Schneider’s shares retreated 3.7 percent to 117 euros yesterday in Paris, the biggest slump since March 16, trimming its market value by 1.2 billion euros to 31.8 billion euros, according to data compiled by Bloomberg. Tyco advanced 3.3 percent to $48.72 on the NYSE, boosting its value by about $744 million to $23.1 billion, the data show.

Chairman and Chief Executive Officer Edward Breen, 55, took over in July 2002 after L. Dennis Kozlowski exited amid a criminal investigation for tax evasion. Since Tyco split into three companies in June 2007, Tyco International’s shares have fallen 8.1 percent through yesterday, trailing gains of 3.5 percent for Morris Township, New Jersey-based Honeywell and 20 percent for United Technologies in Hartford, Connecticut.

Tyco now trades at a cheaper valuation on average than its peers.
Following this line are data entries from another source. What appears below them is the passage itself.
(* ===== verification/Programs.v ===== *)
(** * The files of programs (kernel/src/loaders/mod.rs over kernel/src/file)

    What the loader asks of the files by name, as the kernel's files by name
    give it: the check that a program is there and its whole content. *)

From S2P Require Import Prelude Bytes BitAlloc Addr PageFrame FatIo FatTime FatTable DirEntry BootSector FatFs DiskFile.
From S2P Require Import DirNames Dir.
From S2P Require BaseFile FatFile.
From S2P Require Import VirtFile Errors Paths Vfs FileNs Loader.

Section programs.
Context {D : Type} `{Stream D} {TP : TimeProvider}.
Context {A : Type} `{BitAlloc A} `{PageFrameConfig}.

Abbreviation K := (Kfs (D := D) (A := A)).

Definition O_RDONLY : Z := 0.

Definition open_to_read (dir name : list Z) : M K (option (OpenFile (D := D))) := k_open_file dir name O_RDONLY.

(** [read_all] of a file of the volume, which is dropped then. *)
Definition read_and_drop (file : FileSystem D → File D) : M K (list Z) :=
  '(data, file) ← on_file_of (A := A) file FatFile.fat_read_all;
  _ ← drop_file file;
  mret data.

(** [open_file(dir, name, RDONLY).map(|node| node.read_all())]: only files of
    the volume have a [read_all]; the one the trait provides is not
    implemented. *)
Definition open_and_read_all (dir name : list Z) : M K (option (list Z)) := λ w,
  '(node, w) ← open_to_read dir name w;
  match node with
  | None => Ret (None, w)
  | Some (OFat _ _ _ _ file) => '(data, w) ← read_and_drop file w; Ret (Some data, w)
  | Some _ => Panic
  end.

#[export] Instance kfs_apps : AppFiles K :=
  {| app_exists := check_file_exists (D := D) (A := A); app_read := open_and_read_all |}.

(** The program [/dev/null], and every other virtual file. *)
Lemma virtual_program_panics dir name w f w' :
  open_to_read dir name w = Ret (Some (OVirt f), w') → app_read dir name w = Panic.
Proof. intros Ho. unfold app_read. cbn. unfold open_and_read_all. by rewrite Ho. Qed.
End programs.
(* ===== verification/Syscalls.v ===== *)
(** * The dispatch of system calls (kernel/src/syscall/mod.rs, syscall_no.rs, loops.rs)

    The numbers of the calls, the words in the registers read as the arguments
    of a handler, the counter that ends a thread which calls without end, and
    what goes back to the user.  The handlers are an interface: their own files
    model them, and the calls on the memory of a process are an instance. *)

From S2P Require Import Prelude Bytes BitAlloc PageFrame Errors PageTable FatIo BaseFile RangeMap VmArea MemorySet.
From S2P Require Import FdTable Signals MemCalls.

Inductive SyscallNo :=
| UNKNOWN | GETCWD | EPOLL_CREATE | EPOLL_CTL | EPOLL_WAIT | DUP | DUP3 | FCNTL64 | IOCTL | MKDIR | UNLINKAT | LINKAT
| UMOUNT | MOUNT | STATFS | ACCESS | CHDIR | CHMOD | OPEN | CLOSE | PIPE | GETDENTS64 | LSEEK | READ | WRITE | READV
| WRITEV | PREAD | SENDFILE64 | PSELECT6 | PPOLL | READLINKAT | FSTATAT | FSTAT | FSYNC | FDATASYNC | UTIMENSAT
| EXIT | EXIT_GROUP | SET_TID_ADDRESS | FUTEX | SET_ROBUST_LIST | GET_ROBUST_LIST | NANOSLEEP | GETITIMER | SETITIMER
| CLOCK_GET_TIME | SYSLOG | YIELD | KILL | TKILL | SIGACTION | SIGPROCMASK | SIGTIMEDWAIT | SIGRETURN | TIMES | UNAME
| GETRUSAGE | UMASK | PRCTL | GET_TIME_OF_DAY | GETPID | GETPPID | GETUID | GETEUID | GETGID | GETEGID | GETTID
| SYSINFO | SOCKET | BIND | LISTEN | ACCEPT | CONNECT | GETSOCKNAME | GETPEERNAME | SENDTO | RECVFROM | SETSOCKOPT
| GETSOCKOPT | SHUDOWN | SENDMSG | RECVMSG | BRK | MUNMAP | CLONE | EXECVE | MMAP | MPROTECT | MSYNC | MADVISE
| ACCEPT4 | WAIT4 | PRLIMIT64 | RENAMEAT2 | MEMBARRIER.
Before the news of Schneider’s interest, Tyco was valued at 8.1 times trailing 12-month Ebitda, less than the 10.2 times median for diversified manufacturers with market capitalizations higher than $10 billion, data compiled by Bloomberg show. Only White Plains, New York-based ITT was cheaper at 6.8 times.

Cash Flow

The company’s free cash flow yield, or the amount of cash from operations after capital expenses generated per shareholder dollar, of 10.4 percent is higher than Honeywell, Cooper Industries, United Technologies, Munich-based Siemens, ITT, Secom Co. of Tokyo and Johnson Controls Inc. in Milwaukee.

“You’re looking to expand into markets that you’ve been thinking of getting into, but you don’t have any expertise,” said Federated Investors’ Orlando. “You could develop the expertise, but it would take years. The alternative strategy is just to find someone who’s already doing a good job that happens to be cheap and just go out and pay a premium and buy them.”
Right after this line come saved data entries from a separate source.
(** [kernel_trap_handler]: every arm comes to the panic at its end. *)
Definition kernel_trap_handler (cause : Cause) t : outcome UserTrap :=
  _ ← (match cause with UserEnvCall => '(_, t) ← env_call t; Ret t | OtherCause => Panic | _ => Ret t end); Panic.

End trap.

(** ** What a trap does to the thread

    A page fault that the address space can serve lets the instruction run
    again; any other one kills a thread that has no handler for it. *)

Section trap_spec.
Context {A : Type} {ops : BitAlloc A} {V : BitAllocView A} {BS : BitAllocSpec A}.
Context {cfg : PageFrameConfig} {CO : ConfigOk cfg (CAP A)} {PCO : PtConfigOk cfg (CAP A)}.
Context {FW F : Type} {HF : File FW F} {FO : FilesOk FW F}.
Context {SB : StaleBytes} (stale_len : ∀ fr, len (stale fr) = PAGE_SIZE).
Context (top : Z) (Htop : 0 < top <= 512) (R : Z → bool) (rest : list Frame).
Context (tid : Z) (run : Call → M (UserTrap (A := A) (FW := FW) (F := F)) (option (SysResult Z))).

Implicit Types t : UserTrap (A := A) (FW := FW) (F := F).

(** The page faults, with the right each needs. *)
Definition fault_access (cause : Cause) : option Z :=
  match cause with
  | InstructionPageFault => Some (Z.lor USER EXECUTE)
  | LoadPageFault => Some (Z.lor USER READ)
  | StorePageFault => Some (Z.lor USER WRITE)
  | _ => None
  end.

(** No timer runs, no signal is pending, no handler is running, and [SIGSEGV]
    is neither masked nor handled. *)
Record quiet t : Prop := {
  q_timer : timer_type (u_time t) = NONE;
  q_recv : ∃ mask, u_table t !! tid = Some (mkRecv mask 0) ∧ word 64 mask ∧ Z.testbit mask 10 = false;
  q_saved : trap_cx_before_signal (u_sig t) = None;
  q_action : get_action_ref (st_handlers (u_sig t)) SIGSEGV = Ret None }.

Lemma user_to_kernel_quiet now t : timer_type (u_time t) = NONE →
  ∃ time, user_to_kernel now t = mkUser (u_sig t) time (u_table t) (u_vm t) (u_world t) (u_loop t) ∧ timer_type time = NONE.
Proof.
  intros Hn. unfold user_to_kernel, timer_user_to_kernel. rewrite Hn. rewrite bool_decide_eq_false_2 by (intros H; by apply H).
  eexists. split; [reflexivity|]. done.
Qed.

(** Nothing pending: the thread goes on as it is. *)
Lemma deliver_nothing t mask : u_table t !! tid = Some (mkRecv mask 0) → word 64 mask →
  ∃ t', deliver tid t = Ret (Goes, t') ∧ st_cx (u_sig t') = st_cx (u_sig t) ∧ u_vm t' = u_vm t ∧ u_world t' = u_world t ∧
    u_table t' = u_table t.
Proof.
  intros Ht Hm. unfold deliver, the_recv. rewrite Ht. cbn [default].
  pose proof (get_one_signal_ok (mkRecv mask 0) ltac:(split; [done|cbn; unfold word; lia])) as Hg.
  unfold handle_signals. cbn [st_recv set_recv].
  destruct (get_one_signal (mkRecv mask 0)) as [[signum|] r'].
  - destruct Hg as (_&_&_&Hp&_). unfold pending in Hp. cbn in Hp. by rewrite Z.testbit_0_l in Hp.
  - eexists. split; [reflexivity|]. split_and!; try done. cbn [u_table st_recv set_recv]. unfold id. by apply (insert_id (M := gmap Z)).
Qed.

(** [SIGSEGV] alone, not masked, without a handler: the thread exits. *)
Lemma deliver_segv t mask : u_table t !! tid = Some (mkRecv mask 0) → word 64 mask → Z.testbit mask 10 = false →
  trap_cx_before_signal (u_sig t) = None → get_action_ref (st_handlers (u_sig t)) SIGSEGV = Ret None →
  ∃ t', deliver tid (segv tid t) = Ret (Exits 0, t') ∧ u_vm t' = u_vm t ∧ u_world t' = u_world t.
Proof.
  intros Ht Hm Hb Hs Ha. set (r := try_add_bit (mkRecv mask 0) SIGSEGV).
  assert (the_recv tid (segv tid t) = r) as Hthe.
  { unfold the_recv, segv, send_signal. rewrite Ht. cbn [u_table set_table].
    assert ((<[tid := r]> (u_table t) : gmap Z SignalReceivers) !! tid = Some r) as Hl by apply lookup_insert_eq.
    exact (f_equal (default (st_recv (u_sig t))) Hl). }
  unfold deliver. rewrite Hthe. change (u_sig (segv tid t)) with (u_sig t).
  assert (recv_ok (mkRecv mask 0)) as Hok by (split; [done|cbn; unfold word; lia]).
  destruct (try_add_bit_ok (mkRecv mask 0) SIGSEGV Hok ltac:(done)) as (Hrok&Hrm&Hrp). fold r in Hrok, Hrm, Hrp.
  pose proof (get_one_signal_ok r Hrok) as Hg. unfold handle_signals. cbn [st_recv set_recv].
  assert (∀ j, is_signal j → pending r j = (j =? SIGSEGV)) as Hpend.
  { intros j Hj. rewrite Hrp by done. unfold pending at 1. cbn. by rewrite Z.testbit_0_l. }
  destruct (get_one_signal r) as [[signum|] r'].
  - destruct Hg as (_&_&Hsig&Hp&_). rewrite Hpend in Hp by done. apply Z.eqb_eq in Hp as ->.
    unfold save_trap_cx_if_not_handling_signals. cbn [trap_cx_before_signal set_recv]. rewrite Hs. cbn [st_handlers set_recv].
    rewrite Ha. cbn. by eexists.
  - destruct Hg as (_&_&_&Hno). specialize (Hno SIGSEGV ltac:(done)). rewrite Hpend in Hno by done.
    unfold masked in Hno. rewrite Hrm in Hno. cbn [recv_mask] in Hno. change (SIGSEGV - 1) with 10 in Hno. rewrite Hb in Hno. by specialize (Hno eq_refl).
Qed.

(** A fault from the user, up to the signals. *)
Lemma fault_body cause access v t : fault_access cause = Some access → (cause = InstructionPageFault → v ≠ SIGNAL_RETURN_TRAP) →
  trap_body tid run cause v t = (t ← user_page_fault tid v access t; Ret (ToSignals, t)).
Proof.
  intros Ha Hv. destruct cause; try done; injection Ha as <-; try done. unfold trap_body.
  by destruct (Z.eqb_spec v SIGNAL_RETURN_TRAP); [exfalso; apply Hv|].
Qed.

Lemma fault_ok now cause access v t : fault_access cause = Some access → (cause = InstructionPageFault → v ≠ SIGNAL_RETURN_TRAP) →
  quiet t → ms_ok top Htop R rest (u_world t) (u_vm t) →
  ∃ r fate t', user_trap_handler tid run now cause v t = Ret (Some fate, t') ∧
    ms_ok top Htop R rest (u_world t') (u_vm t') ∧ (∀ x, rights top Htop R rest (u_vm t') x = rights top Htop R rest (u_vm t) x) ∧
    match rights top Htop R rest (u_vm t) v with
    | None => r = OsErr PageFaultHandler_Unhandled ∧ u_world t' = u_world t
    | Some fl =>
        if contains_flags fl access then fault_done top (u_world t) (u_vm t) v fl (OsErr PageFaultHandler_TrapAtValidPage) r (u_world t')
        else r = OsErr PageFaultHandler_AccessDenied ∧ u_world t' = u_world t
    end ∧
    match r with OsOk _ => fate = Goes ∧ st_cx (u_sig t') = st_cx (u_sig t) | OsErr _ => fate = Exits 0 end.
Proof.
  intros Ha Hv [Hn (mask&Hrecv&Hm&Hb) Hs Hact] Hms.
  destruct (user_to_kernel_quiet now t Hn) as (time&Hu&_).
  destruct (handle_page_fault_ok top Htop R rest stale_len (u_world t) (u_vm t) v access Hms) as (r&vm&w&Hrun&Hms'&Hr&Hcase).
  unfold user_trap_handler. rewrite Hu, (fault_body _ access) by done. unfold user_page_fault. cbn [u_vm u_world u_sig u_time u_table u_loop].
  rewrite Hrun. cbn [mbind outcome_bind].
  set (t1 := mkUser (u_sig t) time (u_table t) vm w (u_loop t)). exists r. destruct r as [[]|e].
  - destruct (deliver_nothing t1 mask Hrecv Hm) as (t'&Hd&Hcx&Hvm&Hw&_). exists Goes, t'.
    cbn. rewrite Hd. cbn. rewrite Hvm, Hw. by split_and!.
  - destruct (deliver_segv t1 mask Hrecv Hm Hb Hs Hact) as (t'&Hd&Hvm&Hw). exists (Exits 0), t'.
    cbn. rewrite Hd. cbn. rewrite Hvm, Hw. by split_and!.
Qed.

(** The thread at the call: past the instruction, with its times counted. *)
Definition at_call now t : UserTrap :=
  let t := user_to_kernel now t in
  set_sig t (set_cx (u_sig t) (set_sepc (st_cx (u_sig t)) (wrap64 (tc_sepc (st_cx (u_sig t)) + 4)))).
Definition call_number t : Z := get_x (st_cx (u_sig t)) 17.
Definition call_args t : list Z := get_x (st_cx (u_sig t)) <$> [10; 11; 12; 13; 14; 15]%nat.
While Tyco’s security division and part of its fire-protection business may be compatible with Schneider’s building unit, an acquisition wouldn’t fit the company’s focus on energy management and factory automation, wrote Martin Prozesky, an analyst with Sanford C. Bernstein & Co. in London.

‘Strategic Logic’

“We have no doubt that the large European electrical diversifieds have significant acquisition ambitions here, but this particular deal doesn’t seem to have much strategic logic for Schneider,” said Jeffrey Sprague, co-founder of Vertical Research Partners in Stamford, Connecticut.
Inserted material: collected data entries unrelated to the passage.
(** The levels on the operator stack rise strictly towards the top, every
    operand is grouped, binds tighter than the operator below it and at
    least as tight as the operator above it. *)
Fixpoint stacked (s : pending) (top : grouping) : Prop :=
  match s with
  | [] => grouped top
  | (t, op, lo) :: s' =>
      level op lo /\ grouped top /\ above lo top /\ at_least lo t /\
      match s' with
      | [] => True
      | (_, _, l') :: _ => l' < lo
      end /\
      stacked s' t
  end.

(** The stacks read from the bottom to the top. *)
Fixpoint stack_first (s : pending) (top : grouping) : astnode :=
  match s with
  | [] => first_operand top
  | (t, _, _) :: s' => stack_first s' t
  end.

Fixpoint stack_chain (s : pending) (top : grouping)
  : list (lxtoken * Z * astnode) :=
  match s with
  | [] => chain_of top
  | (t, op, lo) :: s' =>
      stack_chain s' t ++ (op, lo, first_operand top) :: chain_of top
  end.

(* ================================================================= *)
(** ** The shape of syntax trees *)

(** The node types of expressions ([parse_primary], [apply_op]) and of
    statements ([parse_statement]). *)
Definition is_expression (t : asttype) : bool :=
  match t with
  | AST_INTEGER | AST_FLOAT | AST_BOOL | AST_STRING | AST_NULL
  | AST_REFERENCE | AST_TABLE | AST_GET | AST_FUNCTION | AST_CALL
  | AST_UNARY_EXPRESSION | AST_BINARY_EXPRESSION => true
  | _ => false
  end.

Definition is_statement (t : asttype) : bool :=
  match t with
  | AST_ASSIGN | AST_PUT | AST_CALL | AST_LOOP | AST_BRANCHES
  | AST_INCLUDE | AST_RETURN => true
  | _ => false
  end.

Definition is_block_type (t : asttype) : bool :=
  match t with AST_of_lxtype LX_BLOCK => true | _ => false end.
Definition is_AST_CALL (t : asttype) : bool :=
  match t with AST_CALL => true | _ => false end.
Definition is_AST_FUNCTION (t : asttype) : bool :=
  match t with AST_FUNCTION => true | _ => false end.
Definition is_AST_PARAMS (t : asttype) : bool :=
  match t with AST_PARAMS => true | _ => false end.
Definition is_AST_PARAM (t : asttype) : bool :=
  match t with AST_PARAM => true | _ => false end.
Definition is_AST_LOOP (t : asttype) : bool :=
  match t with AST_LOOP => true | _ => false end.
Definition is_AST_BRANCHES (t : asttype) : bool :=
  match t with AST_BRANCHES => true | _ => false end.
Definition is_AST_TABLE (t : asttype) : bool :=
  match t with AST_TABLE => true | _ => false end.
Definition is_AST_KV_PAIR (t : asttype) : bool :=
  match t with AST_KV_PAIR => true | _ => false end.
Definition is_AST_PUT (t : asttype) : bool :=
  match t with AST_PUT => true | _ => false end.
Definition is_AST_GET (t : asttype) : bool :=
  match t with AST_GET => true | _ => false end.

(** The children a node of each type is given, by the types of the
    children: how many, and of which kind. *)
Definition shape (value : string) (type : asttype) (children : list asttype)
  : bool :=
  match type with
  | AST_INTEGER | AST_FLOAT | AST_BOOL | AST_STRING | AST_NULL
  | AST_REFERENCE | AST_PARAM =>
      match children with [] => true | _ => false end
  | AST_UNARY_EXPRESSION | AST_ASSIGN | AST_RETURN | AST_GET =>
      match children with [e] => is_expression e | _ => false end
  | AST_BINARY_EXPRESSION | AST_KV_PAIR | AST_PUT =>
      match children with
      | [a; b] => is_expression a && is_expression b
      | _ => false
      end
  | AST_INCLUDE =>
      match children with [path] => is_AST_STRING path | _ => false end
  | AST_CALL =>
      match children with
      | [] => false
      | _ => forallb is_expression children
      end
  | AST_FUNCTION =>
      match children with
      | [params; body] => is_AST_PARAMS params && is_block_type body
      | _ => false
      end
  | AST_PARAMS => forallb is_AST_PARAM children
  | AST_LOOP =>
      match children with
      | [condition; body] => is_expression condition && is_block_type body
      | _ => false
      end
  | AST_BRANCHES =>
      match children with
      | [body] => streq value "alt" && is_block_type body
      | [condition; body] =>
          negb (streq value "alt") && is_expression condition
          && is_block_type body
      | [condition; body; next] =>
          negb (streq value "alt") && is_expression condition
          && is_block_type body && is_AST_BRANCHES next
      | _ => false
      end
  | AST_TABLE => forallb is_AST_KV_PAIR children
  | AST_of_lxtype LX_BLOCK => forallb is_statement children
  | _ => false
  end.

(** Every node of the tree has the children of its type. *)
Fixpoint shaped (n : astnode) : bool :=
  match n with
  | astnode_new value type _ children =>
      forallb shaped children && shape value type (map node_type children)
  end.

(** The node types a parsing function returns. *)
Definition returns (c : call) (t : asttype) : bool :=
  match c with
  | Block _ | BlockLoop _ _ => is_block_type t
  | Statement => is_statement t
  | Expression | ExpressionLoop _ _ | Primary => is_expression t
  | FunctionCall | CallArguments _ => is_AST_CALL t
  | FunctionDefinition => is_AST_FUNCTION t
  | Parameters _ => is_AST_PARAMS t
  | Loop => is_AST_LOOP t
  | Branching | ElseLoop _ => is_AST_BRANCHES t
  | TableInstance | TableEntries _ => is_AST_TABLE t
  | TablePut => is_AST_PUT t
  | TableGet => is_AST_GET t
  end.

(** A branch the loop of [parse_branching] may still hang a branch on. *)
Definition open_branch (n : astnode) : bool :=
  shaped n && is_AST_BRANCHES (node_type n)
  && (List.length (node_children n) =? 2)%nat.

(** The token after the cursor opens an index: [parse_statement] and
    [parse_primary] test it before they call [parse_table_put] and
    [parse_table_get]. *)
Definition indexed (p : parser) : bool :=
  match lookahead p with
  | Some la =>
      lxtype_eqb (tk_type la) LX_LEFT_SQUARE || lxtype_eqb (tk_type la) LX_DOT
  | None => false
  end.

(** What holds when a parsing function or one of its loops is entered: the
    node a loop fills, or the operands it has stacked, are in shape. *)
Definition entered (c : call) (p : parser) : Prop :=
  match c with
  | BlockLoop _ node | CallArguments node | Parameters node
  | TableEntries node =>
      shaped node = true /\ returns c (node_type node) = true
  | ExpressionLoop primaries _ =>
      forallb (fun n => shaped n && is_expression (node_type n)) primaries
      = true
  | ElseLoop chain => forallb open_branch chain = true
  | TablePut | TableGet => indexed p = true
  | _ => True
  end.

(** [1 + 2 * 3 - 4 | 5]. *)
Definition mixed_tokens : list lxtoken :=
  [token "1" LX_INTEGER; operator "+"; token "2" LX_INTEGER; operator "*";
   token "3" LX_INTEGER; operator "-"; token "4" LX_INTEGER; operator "|";
   token "5" LX_INTEGER; token "" LX_EOF].

Definition mixed_chain : list (lxtoken * Z * astnode) :=
  [(operator "+", 9, integer "2"); (operator "*", 10, integer "3");
   (operator "-", 9, integer "4"); (operator "|", 4, integer "5")].

(** [x <- $(a) { ret @f(a) + 1 }]. *)
Definition function_program : list lxtoken :=
  [token "x" LX_SYMBOL; token "" LX_ASSIGN; token "" LX_FUNCTION;
   token "" LX_LEFT_PAREN; token "a" LX_SYMBOL; token "" LX_RIGHT_PAREN;
   token "" LX_LEFT_BRACE; token "" LX_RETURN; token "" LX_CALL;
   token "f" LX_SYMBOL; token "" LX_LEFT_PAREN; token "a" LX_SYMBOL;
   token "" LX_RIGHT_PAREN; operator "+"; token "1" LX_INTEGER;
   token "" LX_RIGHT_BRACE; token "" LX_EOF].
Definition function_program_tree : astnode :=
  Eval vm_compute in
    value_of (parse_rec 40 (Block LX_EOF) (parser_on function_program)) no_node.
(* ================================================================= *)
(** * Facts *)

(* ----------------------------------------------------------------- *)
(** ** The source buffer and the cursor *)

Lemma string_get_bound (s : string) (n : nat) (c : ascii) :
  String.get n s = Some c -> (n < String.length s)%nat.
Proof.
  revert n; induction s as [|d s IH]; intros n H; simpl in *.
  - discriminate.
  - destruct n as [|n]; [lia|]. apply IH in H. lia.
Qed.

Lemma source_at_bound (s : string) (i : Z) (c : ascii) :
  source_at s i = Some c -> 0 <= i < Z.of_nat (String.length s).
Proof.
  unfold source_at. destruct (i <? 0) eqn:E; [discriminate|].
  intros H. apply string_get_bound in H. lia.
Qed.

(* ----------------------------------------------------------------- *)
(** ** Sequencing *)

Lemma bind_ok_inv {S A B : Type} (m : M S A) (k : A -> M S B) s b s' :
  bind m k s = Ok b s' ->
  exists a s1, m s = Ok a s1 /\ k a s1 = Ok b s'.
Proof.
  unfold bind. destruct (m s) as [a s1| | |]; try discriminate.
  intros H. exists a, s1. split; [reflexivity | exact H].
Qed.

Lemma bind_ok {S A B : Type} (m : M S A) (k : A -> M S B) s a s1 :
  m s = Ok a s1 -> bind m k s = k a s1.
Proof. unfold bind. intros ->. reflexivity. Qed.

Lemma bind_exit_inv {S A B : Type} (m : M S A) (k : A -> M S B) s st msg s' :
  bind m k s = Exit st msg s' ->
  m s = Exit st msg s' \/ exists a s1, m s = Ok a s1 /\ k a s1 = Exit st msg s'.
Proof.
  unfold bind. destruct (m s) as [a s1|st1 msg1 s1| |]; try discriminate.
  - intros H. right. exists a, s1. split; [reflexivity | exact H].
  - intros H. injection H as -> -> ->. left. reflexivity.
Qed.

Lemma bind_fuel_inv {S A B : Type} (m : M S A) (k : A -> M S B) s :
  bind m k s = OutOfFuel ->
  m s = OutOfFuel \/ exists a s1, m s = Ok a s1 /\ k a s1 = OutOfFuel.
Proof.
  unfold bind. destruct (m s) as [a s1| | |]; try discriminate.
  - intros H. right. exists a, s1. split; [reflexivity | exact H].
  - intros _. left. reflexivity.
Qed.

(* ----------------------------------------------------------------- *)
(** ** Moving the cursor *)

Lemma lexadvance_ok lx c lx' :
  lexadvance lx = Ok c lx' ->
  c = lx_lookahead lx /\ lx_current lx' = c /\
  lx_source lx' = lx_source lx /\
  char_offset (lx_pos lx') = char_offset (lx_pos lx) + 1 /\
  source_at (lx_source lx) (char_offset (lx_pos lx) + 2) = Some (lx_lookahead lx').
Proof.
  unfold lexadvance.
  replace (char_offset (lx_pos lx) + 1 + 1) with (char_offset (lx_pos lx) + 2) by lia.
  destruct (source_at (lx_source lx) (char_offset (lx_pos lx) + 2)) as [la|] eqn:E;
    [|discriminate].
  intros H. injection H as <- <-. simpl.
  repeat split; try reflexivity.
  destruct (Ascii.eqb (lx_lookahead lx) newline); reflexivity.
Qed.

Lemma lexadvance_not_exit lx st msg lx' : lexadvance lx <> Exit st msg lx'.
Proof.
  unfold lexadvance.
  destruct (source_at (lx_source lx) (char_offset (lx_pos lx) + 1 + 1)); discriminate.
Qed.

Lemma lexadvance_not_fuel lx : lexadvance lx <> OutOfFuel.
Proof.
  unfold lexadvance.
  destruct (source_at (lx_source lx) (char_offset (lx_pos lx) + 1 + 1)); discriminate.
Qed.

Lemma lexadvance_left lx c lx' :
  lexadvance lx = Ok c lx' ->
  lx_source lx' = lx_source lx /\
  chars_left lx' = chars_left lx - 1 /\ 0 <= chars_left lx'.
Proof.
  intros H. apply lexadvance_ok in H as (_ & _ & Hs & Ho & Hl).
  apply source_at_bound in Hl. unfold chars_left. rewrite Hs, Ho.
  repeat split; lia.
Qed.

Lemma moved_trans a b c : moved a b -> moved b c -> moved a c.
Proof.
  unfold moved. intros (Hs1 & Hl1 & Hp1 & Ho1) (Hs2 & Hl2 & Hp2 & Ho2).
  repeat split; [congruence | lia | lia | lia].
Qed.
Cooper Industries, a manufacturer of switches and other electrical distribution equipment, is a “far more credible target,” for Schneider, Sprague said. Dan Swenson, a Houston-based spokesman for Cooper Industries, didn’t respond to a request for comment.

Schneider would probably seek to sell Tyco’s flow-control division because it doesn’t fit with CEO Jean-Pascal Tricoire’s current businesses, according to analysts at New York-based Morgan Stanley and Vertical Research.

Tyco Flow Control had $3.4 billion in revenue last year. It may be able to get twice that in a sale because its business in emerging markets would be attractive to an acquirer, Morgan Stanley analyst Scott Davis said in a note yesterday.

Credit Ratings

Schneider’s debt is rated A3 by Moody’s Investors Service and A- by Standard & Poor’s. Tyco’s is rated A- by S&P while Moody’s has a Baa1 rating. Both companies may have their investment-grade ratings cut by one to two notches, according to Joel Levington, a managing director at Brookfield Investment Management Inc. in New York.

“It would be a huge deal for Schneider to undertake,” Levington said.

Overall, there have been 6,823 deals announced globally this year, totaling $690.8 billion, a 30 percent increase from the $530.5 billion in the same period in 2010, according to data compiled by Bloomberg.